Myrie reiterated her intentions to never visit Barbados again but said she would not discourage others from visiting that island.
“It’s not the people in Barbados that is the problem, it’s just the airport that needs to be cleaned up,” she said, referring to the immigration officials at the Grantley Adams International Airport (GAIA).
Myrie claimed she was verbally abused by immigration officers, subjected to a body cavity search and illegally denied entry into the island when she arrived at GAIA on March 14, 2011. In addition to seeking up to $1 million and apology for how she was treated, Myrie asked the CCJ to determine the minimum standard of treatment applicable to CARICOM citizens moving within the region under the Revised Treaty of Chaguaramas and requested that further investigations be carried out to identify the individuals who assaulted and detained her, with a view to prosecuting them criminally.
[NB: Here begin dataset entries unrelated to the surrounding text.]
(** * klartext backend: a shallow embedding of [backend/src/app.ts]

    The backend is an Express application with one access guard
    ([checkOrigin]) and three JSON endpoints ([/simplify], [/word-info],
    [/feedback]).  This development embeds the guard and the three
    handlers as Rocq functions and proves the properties the
    specification states about them.

    Conventions of the embedding.
    - A JavaScript string is a [string]; one [ascii] stands for one code
      unit, so the model covers strings whose code units are below 256.
      [String.length] is JavaScript's [.length].
    - [undefined] (an absent header, field, query parameter or
      environment variable) is [None].
    - A promise that rejects and a [throw] are the [Throw] outcome of the
      handler monad [M]; [await] is its bind.
    - Everything the handlers reach outside of [app.ts] (the file
      extractors, the URL validator, the completion API client, the
      Redis client, the clock, the enum of [./types]) is a field of the
      record [World]. *)

From Stdlib Require Import ZArith String Ascii List Bool Lia QArith DecimalString.
From Stdlib Require Import DecimalPos DecimalZ.
From stdpp Require Import gmap strings.

Close Scope Q_scope.
Open Scope string_scope.
Open Scope Z_scope.

(** ** JavaScript strings *)

Module Js.

(** The line feed and the double quote, which template literals of the
    source contain. *)
Definition LF : string := String (ascii_of_nat 10) EmptyString.
Definition DQUOTE : string := String (ascii_of_nat 34) EmptyString.

(** [s.startsWith(p)]. *)
Definition startsWith (s p : string) : bool := String.prefix p s.

(** A value used as a condition: [undefined] and the empty string are
    falsy, every other string is truthy. *)
Definition truthy (o : option string) : bool :=
  match o with
  | Some s => negb (String.eqb s EmptyString)
  | None => false
  end.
Last week, the Caribbean Court of Justice (CCJ) ruled that evidence Myrie presented was compelling enough for them to award her BD$2,240 in pecuniary damages and BD$75,000 in non-pecuniary damages.
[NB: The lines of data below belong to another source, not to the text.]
Definition rd {S E A} (f : S → res E A) : M S E A := λ s, (f s, s).
Definition lift {S E A} (r : res E A) : M S E A := λ s, (r, s).
Definition err {S E A} (e : E) : M S E A := λ s, (Err e, s).
Definition wr {S E} (f : S → S) : M S E unit := λ s, (Ok tt, f s).
Definition M_map_err {S E E' A} (f : E → E') (m : M S E A) : M S E' A := λ s,
  let '(r, s') := m s in (map_err f r, s').

Section MonadFacts.
Context {S E : Type}.

Lemma bind_ok {A B} (m : M S E A) (f : A → M S E B) s a s' :
  m s = (Ok a, s') → (m ≫= f) s = f a s'.
Proof. intros H. unfold mbind, M_bind. by rewrite H. Qed.

Lemma bind_err {A B} (m : M S E A) (f : A → M S E B) s e s' :
  m s = (Err e, s') → (m ≫= f) s = (Err e, s').
Proof. intros H. unfold mbind, M_bind. by rewrite H. Qed.

Lemma bind_panic {A B} (m : M S E A) (f : A → M S E B) s s' :
  m s = (Panic, s') → (m ≫= f) s = (Panic, s').
Proof. intros H. unfold mbind, M_bind. by rewrite H. Qed.

Lemma rd_ok {A} (f : S → res E A) (s : S) a : f s = Ok a → rd f s = (Ok a, s).
Proof. unfold rd. by intros ->. Qed.

Lemma lift_ok {A} (r : res E A) (s : S) a : r = Ok a → lift r s = (Ok a, s).
Proof. unfold lift. by intros ->. Qed.

Lemma M_map_err_ok {E' A} (g : E → E') (m : M S E A) s a s' :
  m s = (Ok a, s') → M_map_err g m s = (Ok a, s').
Proof. unfold M_map_err. by intros ->. Qed.

Lemma M_map_err_err {E' A} (g : E → E') (m : M S E A) s e s' :
  m s = (Err e, s') → M_map_err g m s = (Err (g e), s').
Proof. unfold M_map_err. by intros ->. Qed.
End MonadFacts.

(** ** Machine integers

    [u8], [u16], [u64] and [usize] values are [Z] in the range of their width;
    [usize] has 64 bits.  [add_w m], [sub_w m], [mul_w m] are [+], [-], [*] on
    the type with modulus [m]: overflow panics in [Debug] and wraps around in
    [Release].  [as_w m] is the truncating [as] cast. *)

Definition u8_mod : Z := 256.
Definition u16_mod : Z := 65536.
Definition u64_mod : Z := 18446744073709551616.
Definition usize_mod : Z := u64_mod.
Definition u16_MAX : Z := u16_mod - 1.

Definition in_w (m z : Z) : Prop := 0 ≤ z < m.

Definition arith_w {E} (t : target) (m r : Z) : res E Z :=
  if (0 <=? r) && (r <? m) then Ok r
  else match prof t with
       | Debug => Panic
       | Release => Ok (r mod m)
       end.
Definition add_w {E} (t : target) (m a b : Z) : res E Z := arith_w t m (a + b).
Definition sub_w {E} (t : target) (m a b : Z) : res E Z := arith_w t m (a - b).
Definition mul_w {E} (t : target) (m a b : Z) : res E Z := arith_w t m (a * b).
Definition as_w (m z : Z) : Z := z mod m.

Definition assert {E} (b : bool) : res E unit := if b then Ok tt else Panic.
Definition debug_assert {E} (t : target) (b : bool) : res E unit :=
  match prof t with
  | Debug => assert b
  | Release => Ok tt
  end.

Lemma arith_w_ok {E} t m r : 0 ≤ r < m → @arith_w E t m r = Ok r.
Proof.
  intros H. unfold arith_w.
  by rewrite (proj2 (Z.leb_le 0 r)), (proj2 (Z.ltb_lt r m)) by lia.
Qed.

Lemma add_w_ok {E} t m a b : 0 ≤ a + b < m → @add_w E t m a b = Ok (a + b).
Proof. apply arith_w_ok. Qed.
Lemma sub_w_ok {E} t m a b : 0 ≤ a - b < m → @sub_w E t m a b = Ok (a - b).
Proof. apply arith_w_ok. Qed.
Lemma mul_w_ok {E} t m a b : 0 ≤ a * b < m → @mul_w E t m a b = Ok (a * b).
Proof. apply arith_w_ok. Qed.
Lemma as_w_id m z : 0 ≤ z < m → as_w m z = z.
Proof. apply Z.mod_small. Qed.
Lemma assert_ok {E} (b : bool) : b = true → @assert E b = Ok tt.
Proof. by intros ->. Qed.
Lemma debug_assert_ok {E} t (b : bool) : b = true → @debug_assert E t b = Ok tt.
Proof. intros ->. unfold debug_assert. by destruct (prof t). Qed.

(** ** Byte ranges

    Offsets and lengths are [Z]; [slice] reads a range of a byte list and
    [splice] overwrites one.  Both are only used in range: the accesses that
    call them check their bounds first. *)

Definition zlen {A} (l : list A) : Z := Z.of_nat (length l).
Definition slice (p : list Z) (off len : Z) : list Z :=
  take (Z.to_nat len) (drop (Z.to_nat off) p).
Definition splice (p : list Z) (off : Z) (bs : list Z) : list Z :=
  take (Z.to_nat off) p ++ bs ++ drop (Z.to_nat off + length bs) p.

Arguments zlen : simpl never.
Arguments slice : simpl never.
Arguments splice : simpl never.

Definition is_byte (b : Z) : Prop := 0 ≤ b < u8_mod.
Abbreviation bytes_ok := (Forall is_byte).

#[global] Instance is_byte_dec b : Decision (is_byte b).
Proof. unfold is_byte. apply _. Defined.

Create HintDb consts.
Create HintDb bytes.
Create HintDb page.
#[export] Hint Unfold zlen u8_mod u16_mod u64_mod usize_mod u16_MAX in_w is_byte : consts.

(** Arithmetic with the layout constants and list lengths unfolded. *)
Ltac zlia := autounfold with consts in *; lia.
However, the CCJ dismissed claims that Myrie was discriminated against solely because of her nationality. It also ordered that Barbados alter its laws to be in harmony with the Revised Treaty of Chaguaramas, which speaks to the free movement of Caribbean nationals throughout CARICOM.
“My first reaction…is that in principle it has been a victory for Myrie and Jamaica because it has validated her claims and that was indeed the objective, said Jamaica’s High Commissioner to Trinidad & Tobago and Barbados, Sharon Saunders. “The award of damages that was secondary and in fact her costs will be met by the amounts announced. This I think is a landmark judgment and the court has been very fair. Of course in any court the burden is on evidence and clearly the court deliberated long and hard and this I think is an extremely good outcome.”